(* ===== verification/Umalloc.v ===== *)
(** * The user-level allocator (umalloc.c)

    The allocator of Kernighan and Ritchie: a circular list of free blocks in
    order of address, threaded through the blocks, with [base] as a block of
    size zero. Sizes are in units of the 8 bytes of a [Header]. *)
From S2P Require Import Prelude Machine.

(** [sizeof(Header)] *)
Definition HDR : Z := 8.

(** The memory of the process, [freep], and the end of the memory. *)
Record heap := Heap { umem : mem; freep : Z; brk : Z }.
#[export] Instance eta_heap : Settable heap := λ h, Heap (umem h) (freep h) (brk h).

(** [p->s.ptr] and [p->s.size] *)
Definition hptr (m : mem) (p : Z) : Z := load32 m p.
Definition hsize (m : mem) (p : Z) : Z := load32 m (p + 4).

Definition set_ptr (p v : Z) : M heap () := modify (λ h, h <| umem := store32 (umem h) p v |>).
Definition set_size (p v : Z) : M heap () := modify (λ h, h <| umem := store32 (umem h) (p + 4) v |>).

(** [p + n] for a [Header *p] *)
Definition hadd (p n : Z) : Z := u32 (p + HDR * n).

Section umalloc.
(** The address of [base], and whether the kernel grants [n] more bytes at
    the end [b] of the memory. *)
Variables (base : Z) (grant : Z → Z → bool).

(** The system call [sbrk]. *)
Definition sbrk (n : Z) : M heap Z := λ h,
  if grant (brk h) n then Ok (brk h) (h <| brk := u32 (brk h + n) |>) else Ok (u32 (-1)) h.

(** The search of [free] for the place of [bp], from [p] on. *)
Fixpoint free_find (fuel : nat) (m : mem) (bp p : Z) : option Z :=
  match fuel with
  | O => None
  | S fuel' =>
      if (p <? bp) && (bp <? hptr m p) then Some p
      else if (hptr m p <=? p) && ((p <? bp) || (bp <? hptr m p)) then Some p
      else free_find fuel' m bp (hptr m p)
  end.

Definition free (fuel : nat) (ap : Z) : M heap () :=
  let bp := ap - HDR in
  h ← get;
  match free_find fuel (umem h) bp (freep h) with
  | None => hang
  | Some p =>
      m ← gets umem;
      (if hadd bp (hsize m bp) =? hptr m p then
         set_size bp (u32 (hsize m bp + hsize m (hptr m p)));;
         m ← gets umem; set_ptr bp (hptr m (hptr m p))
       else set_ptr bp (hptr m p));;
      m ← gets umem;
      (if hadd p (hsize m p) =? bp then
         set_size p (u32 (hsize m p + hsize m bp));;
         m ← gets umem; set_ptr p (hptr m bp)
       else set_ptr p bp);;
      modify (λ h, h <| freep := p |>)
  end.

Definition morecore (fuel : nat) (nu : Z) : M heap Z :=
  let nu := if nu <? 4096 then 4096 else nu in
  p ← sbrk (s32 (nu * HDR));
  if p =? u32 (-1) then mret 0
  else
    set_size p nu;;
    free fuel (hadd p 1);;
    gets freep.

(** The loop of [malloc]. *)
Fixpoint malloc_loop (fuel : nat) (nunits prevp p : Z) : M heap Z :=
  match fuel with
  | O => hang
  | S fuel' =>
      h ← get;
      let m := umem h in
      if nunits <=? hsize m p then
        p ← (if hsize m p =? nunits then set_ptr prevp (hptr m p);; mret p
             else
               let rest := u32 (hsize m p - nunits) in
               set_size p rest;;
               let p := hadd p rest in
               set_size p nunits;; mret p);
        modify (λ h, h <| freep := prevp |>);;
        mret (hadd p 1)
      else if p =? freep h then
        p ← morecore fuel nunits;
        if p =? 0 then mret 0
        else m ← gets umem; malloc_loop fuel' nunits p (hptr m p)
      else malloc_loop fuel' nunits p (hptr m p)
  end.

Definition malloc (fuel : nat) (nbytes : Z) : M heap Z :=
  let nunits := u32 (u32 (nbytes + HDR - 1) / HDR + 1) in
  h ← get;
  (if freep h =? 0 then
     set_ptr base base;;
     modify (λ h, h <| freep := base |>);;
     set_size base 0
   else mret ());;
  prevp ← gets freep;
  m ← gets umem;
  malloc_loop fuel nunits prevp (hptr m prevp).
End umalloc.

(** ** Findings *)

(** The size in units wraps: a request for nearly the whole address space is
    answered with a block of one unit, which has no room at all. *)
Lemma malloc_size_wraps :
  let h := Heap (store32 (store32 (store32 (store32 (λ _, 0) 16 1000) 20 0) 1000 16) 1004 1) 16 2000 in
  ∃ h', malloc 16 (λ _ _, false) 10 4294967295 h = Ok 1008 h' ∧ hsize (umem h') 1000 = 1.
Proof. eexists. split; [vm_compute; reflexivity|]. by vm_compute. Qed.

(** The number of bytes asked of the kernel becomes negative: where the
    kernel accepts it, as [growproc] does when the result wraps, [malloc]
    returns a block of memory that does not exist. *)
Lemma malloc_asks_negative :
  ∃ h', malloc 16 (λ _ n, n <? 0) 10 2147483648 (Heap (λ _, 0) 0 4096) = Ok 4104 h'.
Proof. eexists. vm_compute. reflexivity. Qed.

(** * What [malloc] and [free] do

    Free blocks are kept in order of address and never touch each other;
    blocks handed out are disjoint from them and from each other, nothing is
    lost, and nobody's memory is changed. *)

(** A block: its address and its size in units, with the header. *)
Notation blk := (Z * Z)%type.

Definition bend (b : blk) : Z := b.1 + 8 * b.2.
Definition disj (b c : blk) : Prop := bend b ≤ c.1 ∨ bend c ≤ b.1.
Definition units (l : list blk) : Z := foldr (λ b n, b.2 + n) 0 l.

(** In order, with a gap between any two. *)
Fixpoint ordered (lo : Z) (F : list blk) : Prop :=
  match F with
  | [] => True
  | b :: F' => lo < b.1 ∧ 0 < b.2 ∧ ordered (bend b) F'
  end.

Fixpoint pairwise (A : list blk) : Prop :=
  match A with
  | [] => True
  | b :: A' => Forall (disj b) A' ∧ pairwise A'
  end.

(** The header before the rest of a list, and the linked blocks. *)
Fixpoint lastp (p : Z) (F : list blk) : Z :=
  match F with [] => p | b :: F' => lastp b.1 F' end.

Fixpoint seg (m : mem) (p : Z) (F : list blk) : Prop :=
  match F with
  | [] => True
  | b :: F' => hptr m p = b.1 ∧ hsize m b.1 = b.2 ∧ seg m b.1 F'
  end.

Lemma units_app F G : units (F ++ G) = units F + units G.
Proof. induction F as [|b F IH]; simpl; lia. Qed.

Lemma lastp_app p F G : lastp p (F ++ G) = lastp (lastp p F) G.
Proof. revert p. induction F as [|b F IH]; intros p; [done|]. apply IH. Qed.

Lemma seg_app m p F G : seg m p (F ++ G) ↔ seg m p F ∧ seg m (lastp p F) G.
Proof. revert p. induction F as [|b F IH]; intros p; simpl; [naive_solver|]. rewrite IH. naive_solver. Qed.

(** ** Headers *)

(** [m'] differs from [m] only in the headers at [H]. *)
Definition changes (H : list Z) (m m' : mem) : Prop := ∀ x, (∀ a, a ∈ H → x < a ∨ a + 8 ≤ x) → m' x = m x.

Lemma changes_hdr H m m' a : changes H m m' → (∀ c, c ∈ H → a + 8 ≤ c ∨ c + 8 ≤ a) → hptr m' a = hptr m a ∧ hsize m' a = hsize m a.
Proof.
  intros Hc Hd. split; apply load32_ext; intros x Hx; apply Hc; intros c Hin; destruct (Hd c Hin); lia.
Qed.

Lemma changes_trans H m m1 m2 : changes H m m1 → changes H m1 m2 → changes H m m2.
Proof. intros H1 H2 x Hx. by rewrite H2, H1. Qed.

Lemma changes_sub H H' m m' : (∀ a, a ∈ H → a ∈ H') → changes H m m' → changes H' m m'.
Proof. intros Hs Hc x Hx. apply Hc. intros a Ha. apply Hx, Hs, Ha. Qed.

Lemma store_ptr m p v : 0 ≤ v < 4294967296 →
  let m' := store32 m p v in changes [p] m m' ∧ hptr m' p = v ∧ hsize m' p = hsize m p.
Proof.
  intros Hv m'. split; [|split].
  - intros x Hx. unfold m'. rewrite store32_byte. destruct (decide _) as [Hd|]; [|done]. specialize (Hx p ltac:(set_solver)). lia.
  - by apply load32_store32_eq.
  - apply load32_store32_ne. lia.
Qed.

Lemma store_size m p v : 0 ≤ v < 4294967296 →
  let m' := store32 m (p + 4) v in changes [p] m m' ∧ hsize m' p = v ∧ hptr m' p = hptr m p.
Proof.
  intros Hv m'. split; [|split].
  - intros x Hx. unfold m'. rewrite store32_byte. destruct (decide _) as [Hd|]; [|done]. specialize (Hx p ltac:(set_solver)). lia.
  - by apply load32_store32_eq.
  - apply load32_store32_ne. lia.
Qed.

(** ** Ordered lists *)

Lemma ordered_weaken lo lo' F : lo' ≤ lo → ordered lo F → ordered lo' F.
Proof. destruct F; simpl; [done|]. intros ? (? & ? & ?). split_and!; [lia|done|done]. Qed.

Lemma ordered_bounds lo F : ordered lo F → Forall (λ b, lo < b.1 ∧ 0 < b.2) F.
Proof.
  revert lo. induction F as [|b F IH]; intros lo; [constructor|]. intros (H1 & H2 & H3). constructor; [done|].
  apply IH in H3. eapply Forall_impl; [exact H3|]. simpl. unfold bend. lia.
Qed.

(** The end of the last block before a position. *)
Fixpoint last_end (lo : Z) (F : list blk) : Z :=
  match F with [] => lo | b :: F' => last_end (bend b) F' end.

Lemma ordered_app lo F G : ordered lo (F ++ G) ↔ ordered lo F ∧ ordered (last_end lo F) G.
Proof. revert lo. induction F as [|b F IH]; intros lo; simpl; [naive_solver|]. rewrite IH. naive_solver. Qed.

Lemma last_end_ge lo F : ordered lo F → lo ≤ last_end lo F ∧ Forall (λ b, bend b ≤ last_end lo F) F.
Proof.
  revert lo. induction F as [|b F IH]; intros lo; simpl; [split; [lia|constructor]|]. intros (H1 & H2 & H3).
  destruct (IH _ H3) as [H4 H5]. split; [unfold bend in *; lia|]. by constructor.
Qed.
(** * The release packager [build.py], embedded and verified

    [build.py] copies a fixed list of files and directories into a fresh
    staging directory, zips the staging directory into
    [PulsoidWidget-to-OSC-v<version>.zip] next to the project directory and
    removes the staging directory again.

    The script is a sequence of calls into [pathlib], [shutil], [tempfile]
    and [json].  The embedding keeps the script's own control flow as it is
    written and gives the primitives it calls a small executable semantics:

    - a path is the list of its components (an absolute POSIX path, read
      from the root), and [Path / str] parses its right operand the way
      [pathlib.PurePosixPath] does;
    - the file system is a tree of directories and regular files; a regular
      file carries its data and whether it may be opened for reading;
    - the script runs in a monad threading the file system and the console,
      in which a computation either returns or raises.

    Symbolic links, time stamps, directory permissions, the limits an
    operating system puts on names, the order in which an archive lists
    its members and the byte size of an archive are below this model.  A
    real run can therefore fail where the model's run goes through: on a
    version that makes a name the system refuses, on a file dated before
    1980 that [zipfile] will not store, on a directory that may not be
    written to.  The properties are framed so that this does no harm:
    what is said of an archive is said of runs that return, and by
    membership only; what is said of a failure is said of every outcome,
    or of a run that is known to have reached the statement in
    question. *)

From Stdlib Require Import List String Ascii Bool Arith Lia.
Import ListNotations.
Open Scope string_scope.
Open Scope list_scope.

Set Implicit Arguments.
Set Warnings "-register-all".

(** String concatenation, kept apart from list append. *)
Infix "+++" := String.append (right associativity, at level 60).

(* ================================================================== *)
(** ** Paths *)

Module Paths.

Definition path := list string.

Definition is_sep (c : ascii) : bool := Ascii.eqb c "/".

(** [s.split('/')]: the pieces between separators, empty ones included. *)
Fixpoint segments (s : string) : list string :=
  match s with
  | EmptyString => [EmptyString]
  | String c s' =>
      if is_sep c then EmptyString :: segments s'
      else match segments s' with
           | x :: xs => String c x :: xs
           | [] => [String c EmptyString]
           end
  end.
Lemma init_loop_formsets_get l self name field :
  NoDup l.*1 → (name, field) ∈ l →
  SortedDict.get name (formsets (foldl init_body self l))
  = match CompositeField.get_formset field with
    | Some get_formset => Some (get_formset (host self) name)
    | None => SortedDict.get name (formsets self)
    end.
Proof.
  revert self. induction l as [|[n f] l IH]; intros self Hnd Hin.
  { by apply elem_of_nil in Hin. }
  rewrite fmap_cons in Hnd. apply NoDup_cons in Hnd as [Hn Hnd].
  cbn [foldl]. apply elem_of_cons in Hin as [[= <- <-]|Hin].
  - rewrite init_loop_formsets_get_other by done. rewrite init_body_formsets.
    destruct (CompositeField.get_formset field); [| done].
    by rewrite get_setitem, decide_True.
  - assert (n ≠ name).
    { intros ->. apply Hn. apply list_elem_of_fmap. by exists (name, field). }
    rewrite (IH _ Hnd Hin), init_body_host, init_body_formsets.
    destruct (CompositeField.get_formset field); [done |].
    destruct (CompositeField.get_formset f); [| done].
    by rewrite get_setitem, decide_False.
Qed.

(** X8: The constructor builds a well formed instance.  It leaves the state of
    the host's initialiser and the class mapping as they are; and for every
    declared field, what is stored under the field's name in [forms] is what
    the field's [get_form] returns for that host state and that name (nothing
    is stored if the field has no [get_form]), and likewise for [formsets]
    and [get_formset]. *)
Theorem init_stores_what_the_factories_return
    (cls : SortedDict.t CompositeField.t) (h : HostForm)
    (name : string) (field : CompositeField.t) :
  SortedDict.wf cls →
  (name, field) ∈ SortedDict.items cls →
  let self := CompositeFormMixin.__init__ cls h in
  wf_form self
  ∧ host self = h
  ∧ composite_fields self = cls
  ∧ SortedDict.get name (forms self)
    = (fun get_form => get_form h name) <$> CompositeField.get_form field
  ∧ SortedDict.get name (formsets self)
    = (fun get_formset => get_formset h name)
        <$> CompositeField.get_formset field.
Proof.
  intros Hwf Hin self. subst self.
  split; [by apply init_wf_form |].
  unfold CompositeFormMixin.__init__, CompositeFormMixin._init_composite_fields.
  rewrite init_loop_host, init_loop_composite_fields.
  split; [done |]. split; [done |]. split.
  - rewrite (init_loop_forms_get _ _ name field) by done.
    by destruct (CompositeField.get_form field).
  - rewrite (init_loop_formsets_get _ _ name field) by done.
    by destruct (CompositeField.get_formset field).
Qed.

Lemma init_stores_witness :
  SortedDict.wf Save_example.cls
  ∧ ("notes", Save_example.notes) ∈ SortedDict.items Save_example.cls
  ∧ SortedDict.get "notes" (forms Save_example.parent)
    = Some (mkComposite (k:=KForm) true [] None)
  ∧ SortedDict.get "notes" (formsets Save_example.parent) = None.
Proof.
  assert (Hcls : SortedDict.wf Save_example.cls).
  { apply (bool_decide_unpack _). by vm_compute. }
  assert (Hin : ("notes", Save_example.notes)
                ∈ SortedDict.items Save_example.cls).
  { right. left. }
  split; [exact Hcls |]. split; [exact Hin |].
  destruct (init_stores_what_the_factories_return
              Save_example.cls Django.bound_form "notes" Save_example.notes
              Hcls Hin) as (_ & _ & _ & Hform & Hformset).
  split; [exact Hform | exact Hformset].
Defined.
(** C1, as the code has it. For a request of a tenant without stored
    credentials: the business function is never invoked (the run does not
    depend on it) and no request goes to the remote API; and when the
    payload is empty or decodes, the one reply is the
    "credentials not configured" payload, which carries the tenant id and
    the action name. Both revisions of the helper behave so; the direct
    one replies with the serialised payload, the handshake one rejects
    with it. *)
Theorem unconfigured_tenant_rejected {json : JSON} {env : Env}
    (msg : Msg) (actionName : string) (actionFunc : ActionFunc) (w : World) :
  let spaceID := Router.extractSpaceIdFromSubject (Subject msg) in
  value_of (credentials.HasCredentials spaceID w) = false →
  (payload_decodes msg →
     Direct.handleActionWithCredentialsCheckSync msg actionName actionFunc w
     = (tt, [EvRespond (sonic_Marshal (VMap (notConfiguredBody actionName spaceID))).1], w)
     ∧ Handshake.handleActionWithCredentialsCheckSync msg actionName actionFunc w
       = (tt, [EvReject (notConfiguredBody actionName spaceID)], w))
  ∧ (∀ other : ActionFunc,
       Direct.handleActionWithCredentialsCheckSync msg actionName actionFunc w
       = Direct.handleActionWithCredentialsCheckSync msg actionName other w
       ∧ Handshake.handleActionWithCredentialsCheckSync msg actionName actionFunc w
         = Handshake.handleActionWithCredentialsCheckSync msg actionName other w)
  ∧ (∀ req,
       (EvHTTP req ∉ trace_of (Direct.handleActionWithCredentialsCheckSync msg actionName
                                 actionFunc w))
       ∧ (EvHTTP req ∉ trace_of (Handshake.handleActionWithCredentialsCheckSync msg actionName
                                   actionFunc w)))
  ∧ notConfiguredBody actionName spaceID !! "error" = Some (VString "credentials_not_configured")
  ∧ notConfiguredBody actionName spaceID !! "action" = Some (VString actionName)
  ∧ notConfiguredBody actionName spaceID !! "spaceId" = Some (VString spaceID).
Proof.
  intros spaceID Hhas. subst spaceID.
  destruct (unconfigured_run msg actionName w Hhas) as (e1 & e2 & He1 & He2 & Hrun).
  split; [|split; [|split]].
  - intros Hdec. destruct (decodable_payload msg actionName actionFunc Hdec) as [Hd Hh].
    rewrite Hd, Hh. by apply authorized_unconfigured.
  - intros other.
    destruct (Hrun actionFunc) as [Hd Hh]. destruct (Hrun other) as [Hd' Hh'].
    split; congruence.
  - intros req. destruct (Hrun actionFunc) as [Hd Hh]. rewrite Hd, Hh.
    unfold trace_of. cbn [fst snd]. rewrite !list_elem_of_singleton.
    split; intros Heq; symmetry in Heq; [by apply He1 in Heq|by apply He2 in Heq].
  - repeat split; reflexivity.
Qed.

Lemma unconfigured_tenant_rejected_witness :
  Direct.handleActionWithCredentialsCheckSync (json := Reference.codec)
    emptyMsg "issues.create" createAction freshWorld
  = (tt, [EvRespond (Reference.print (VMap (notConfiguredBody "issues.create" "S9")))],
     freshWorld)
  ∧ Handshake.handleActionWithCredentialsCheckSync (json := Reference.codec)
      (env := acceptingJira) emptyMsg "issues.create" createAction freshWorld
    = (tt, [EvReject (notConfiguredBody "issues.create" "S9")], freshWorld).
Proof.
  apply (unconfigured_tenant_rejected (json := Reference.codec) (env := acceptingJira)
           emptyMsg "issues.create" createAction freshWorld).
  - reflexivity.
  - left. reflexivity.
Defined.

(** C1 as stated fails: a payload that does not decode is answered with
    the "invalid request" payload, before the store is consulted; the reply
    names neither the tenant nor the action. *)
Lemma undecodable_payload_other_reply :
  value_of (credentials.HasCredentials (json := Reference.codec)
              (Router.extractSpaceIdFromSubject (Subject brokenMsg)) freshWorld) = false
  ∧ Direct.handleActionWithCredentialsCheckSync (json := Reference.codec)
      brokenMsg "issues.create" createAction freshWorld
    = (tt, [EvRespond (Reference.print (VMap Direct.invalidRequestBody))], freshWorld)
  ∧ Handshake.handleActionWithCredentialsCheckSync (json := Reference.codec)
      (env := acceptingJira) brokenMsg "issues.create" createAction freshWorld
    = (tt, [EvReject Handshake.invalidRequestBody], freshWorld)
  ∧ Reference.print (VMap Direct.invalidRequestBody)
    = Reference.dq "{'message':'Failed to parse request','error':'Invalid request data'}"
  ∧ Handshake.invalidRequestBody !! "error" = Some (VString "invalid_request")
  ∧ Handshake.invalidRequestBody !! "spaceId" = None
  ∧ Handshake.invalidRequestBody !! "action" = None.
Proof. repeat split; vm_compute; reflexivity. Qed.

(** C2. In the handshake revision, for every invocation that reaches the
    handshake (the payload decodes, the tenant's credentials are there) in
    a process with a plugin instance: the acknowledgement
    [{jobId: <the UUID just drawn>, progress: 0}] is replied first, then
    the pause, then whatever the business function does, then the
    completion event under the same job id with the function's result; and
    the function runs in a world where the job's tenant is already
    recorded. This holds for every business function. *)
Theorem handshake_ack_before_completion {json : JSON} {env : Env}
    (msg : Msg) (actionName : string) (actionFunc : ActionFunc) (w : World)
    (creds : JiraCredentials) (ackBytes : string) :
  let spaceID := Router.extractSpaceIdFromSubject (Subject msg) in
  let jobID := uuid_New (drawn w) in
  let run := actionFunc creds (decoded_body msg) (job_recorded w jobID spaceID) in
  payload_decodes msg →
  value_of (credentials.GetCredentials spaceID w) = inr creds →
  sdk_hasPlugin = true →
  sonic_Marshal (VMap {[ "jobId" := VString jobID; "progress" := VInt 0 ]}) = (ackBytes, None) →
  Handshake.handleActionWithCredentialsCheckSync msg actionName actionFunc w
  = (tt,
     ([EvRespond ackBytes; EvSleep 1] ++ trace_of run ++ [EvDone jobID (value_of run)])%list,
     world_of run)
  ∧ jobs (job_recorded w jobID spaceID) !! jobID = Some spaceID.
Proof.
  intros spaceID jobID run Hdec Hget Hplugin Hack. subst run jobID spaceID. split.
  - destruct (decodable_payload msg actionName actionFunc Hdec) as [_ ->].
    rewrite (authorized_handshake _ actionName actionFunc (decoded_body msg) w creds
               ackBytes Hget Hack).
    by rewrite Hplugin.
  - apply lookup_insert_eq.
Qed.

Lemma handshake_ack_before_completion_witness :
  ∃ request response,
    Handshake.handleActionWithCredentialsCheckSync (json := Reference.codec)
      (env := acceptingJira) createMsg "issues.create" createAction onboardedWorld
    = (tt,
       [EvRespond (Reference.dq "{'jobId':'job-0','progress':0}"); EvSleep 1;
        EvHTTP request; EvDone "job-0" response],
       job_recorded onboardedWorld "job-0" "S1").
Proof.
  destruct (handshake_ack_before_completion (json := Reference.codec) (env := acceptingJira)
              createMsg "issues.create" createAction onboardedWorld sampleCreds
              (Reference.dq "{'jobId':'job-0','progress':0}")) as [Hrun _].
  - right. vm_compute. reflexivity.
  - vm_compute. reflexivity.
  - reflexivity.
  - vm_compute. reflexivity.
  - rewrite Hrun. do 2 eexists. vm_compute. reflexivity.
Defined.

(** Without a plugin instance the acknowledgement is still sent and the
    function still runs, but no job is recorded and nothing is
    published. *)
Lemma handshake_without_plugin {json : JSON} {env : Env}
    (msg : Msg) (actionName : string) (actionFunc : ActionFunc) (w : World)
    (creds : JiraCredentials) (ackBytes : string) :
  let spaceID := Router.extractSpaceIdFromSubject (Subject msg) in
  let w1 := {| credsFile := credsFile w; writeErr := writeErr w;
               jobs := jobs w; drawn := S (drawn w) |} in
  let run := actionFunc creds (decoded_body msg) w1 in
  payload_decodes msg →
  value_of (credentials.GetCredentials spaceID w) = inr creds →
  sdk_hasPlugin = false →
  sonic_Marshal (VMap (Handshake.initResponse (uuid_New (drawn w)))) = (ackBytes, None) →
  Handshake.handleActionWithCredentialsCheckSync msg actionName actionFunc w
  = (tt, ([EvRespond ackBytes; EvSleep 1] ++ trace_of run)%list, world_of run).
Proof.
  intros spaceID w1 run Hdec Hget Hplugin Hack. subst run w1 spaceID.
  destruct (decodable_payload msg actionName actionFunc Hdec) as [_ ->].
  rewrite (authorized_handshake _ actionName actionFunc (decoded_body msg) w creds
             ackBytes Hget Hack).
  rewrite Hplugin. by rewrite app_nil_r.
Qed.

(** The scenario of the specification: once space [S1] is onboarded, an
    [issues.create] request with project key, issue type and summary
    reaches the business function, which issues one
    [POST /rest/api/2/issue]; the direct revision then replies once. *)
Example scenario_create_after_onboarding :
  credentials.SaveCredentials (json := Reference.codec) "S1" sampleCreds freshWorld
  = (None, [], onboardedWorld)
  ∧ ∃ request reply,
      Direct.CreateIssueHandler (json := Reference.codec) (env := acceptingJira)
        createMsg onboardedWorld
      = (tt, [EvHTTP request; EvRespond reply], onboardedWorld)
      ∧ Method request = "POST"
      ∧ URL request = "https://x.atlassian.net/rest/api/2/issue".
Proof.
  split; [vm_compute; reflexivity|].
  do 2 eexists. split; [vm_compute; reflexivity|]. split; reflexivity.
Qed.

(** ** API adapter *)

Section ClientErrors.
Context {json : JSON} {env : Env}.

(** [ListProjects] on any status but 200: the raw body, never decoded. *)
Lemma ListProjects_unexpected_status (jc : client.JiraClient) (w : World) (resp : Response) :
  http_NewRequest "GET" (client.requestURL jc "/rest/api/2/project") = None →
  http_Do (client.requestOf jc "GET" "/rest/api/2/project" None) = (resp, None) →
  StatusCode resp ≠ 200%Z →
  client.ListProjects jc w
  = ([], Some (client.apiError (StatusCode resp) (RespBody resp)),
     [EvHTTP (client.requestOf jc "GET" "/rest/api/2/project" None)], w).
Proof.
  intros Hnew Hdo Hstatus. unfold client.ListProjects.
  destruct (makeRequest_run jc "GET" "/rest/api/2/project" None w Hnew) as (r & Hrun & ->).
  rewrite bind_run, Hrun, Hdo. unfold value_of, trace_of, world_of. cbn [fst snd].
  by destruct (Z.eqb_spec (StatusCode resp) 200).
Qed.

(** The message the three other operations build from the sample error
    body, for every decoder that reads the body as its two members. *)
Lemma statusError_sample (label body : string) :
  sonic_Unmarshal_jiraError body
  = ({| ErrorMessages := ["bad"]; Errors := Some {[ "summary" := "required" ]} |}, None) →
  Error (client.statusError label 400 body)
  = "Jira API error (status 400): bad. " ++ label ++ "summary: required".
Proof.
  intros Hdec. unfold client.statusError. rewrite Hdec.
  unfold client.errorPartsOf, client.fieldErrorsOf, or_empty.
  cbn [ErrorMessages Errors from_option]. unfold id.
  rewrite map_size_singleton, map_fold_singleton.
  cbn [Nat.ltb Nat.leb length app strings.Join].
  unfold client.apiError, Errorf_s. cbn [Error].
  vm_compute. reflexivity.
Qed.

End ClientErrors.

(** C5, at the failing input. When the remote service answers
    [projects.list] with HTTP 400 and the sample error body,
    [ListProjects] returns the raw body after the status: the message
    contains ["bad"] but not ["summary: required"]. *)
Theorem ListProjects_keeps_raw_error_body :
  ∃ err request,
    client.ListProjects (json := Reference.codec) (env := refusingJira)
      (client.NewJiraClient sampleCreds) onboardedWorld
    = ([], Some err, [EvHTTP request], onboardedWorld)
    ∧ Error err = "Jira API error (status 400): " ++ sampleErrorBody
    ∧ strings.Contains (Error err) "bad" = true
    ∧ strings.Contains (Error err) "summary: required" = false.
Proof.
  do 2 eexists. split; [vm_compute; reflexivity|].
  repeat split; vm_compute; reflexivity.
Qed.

+++

• **What to do**:
Within the data above, the span starting at the line containing "by apply elem_of_nil" and ending at the line containing "wf_form self" is to be retyped exactly, with no other lines.

• **Task solution**:
  { by apply elem_of_nil in Hin. }
  rewrite fmap_cons in Hnd. apply NoDup_cons in Hnd as [Hn Hnd].
  cbn [foldl]. apply elem_of_cons in Hin as [[= <- <-]|Hin].
  - rewrite init_loop_formsets_get_other by done. rewrite init_body_formsets.
    destruct (CompositeField.get_formset field); [| done].
    by rewrite get_setitem, decide_True.
  - assert (n ≠ name).
    { intros ->. apply Hn. apply list_elem_of_fmap. by exists (name, field). }
    rewrite (IH _ Hnd Hin), init_body_host, init_body_formsets.
    destruct (CompositeField.get_formset field); [done |].
    destruct (CompositeField.get_formset f); [| done].
    by rewrite get_setitem, decide_False.
Qed.

(** X8: The constructor builds a well formed instance.  It leaves the state of
    the host's initialiser and the class mapping as they are; and for every
    declared field, what is stored under the field's name in [forms] is what
    the field's [get_form] returns for that host state and that name (nothing
    is stored if the field has no [get_form]), and likewise for [formsets]
    and [get_formset]. *)
Theorem init_stores_what_the_factories_return
    (cls : SortedDict.t CompositeField.t) (h : HostForm)
    (name : string) (field : CompositeField.t) :
  SortedDict.wf cls →
  (name, field) ∈ SortedDict.items cls →
  let self := CompositeFormMixin.__init__ cls h in
  wf_form self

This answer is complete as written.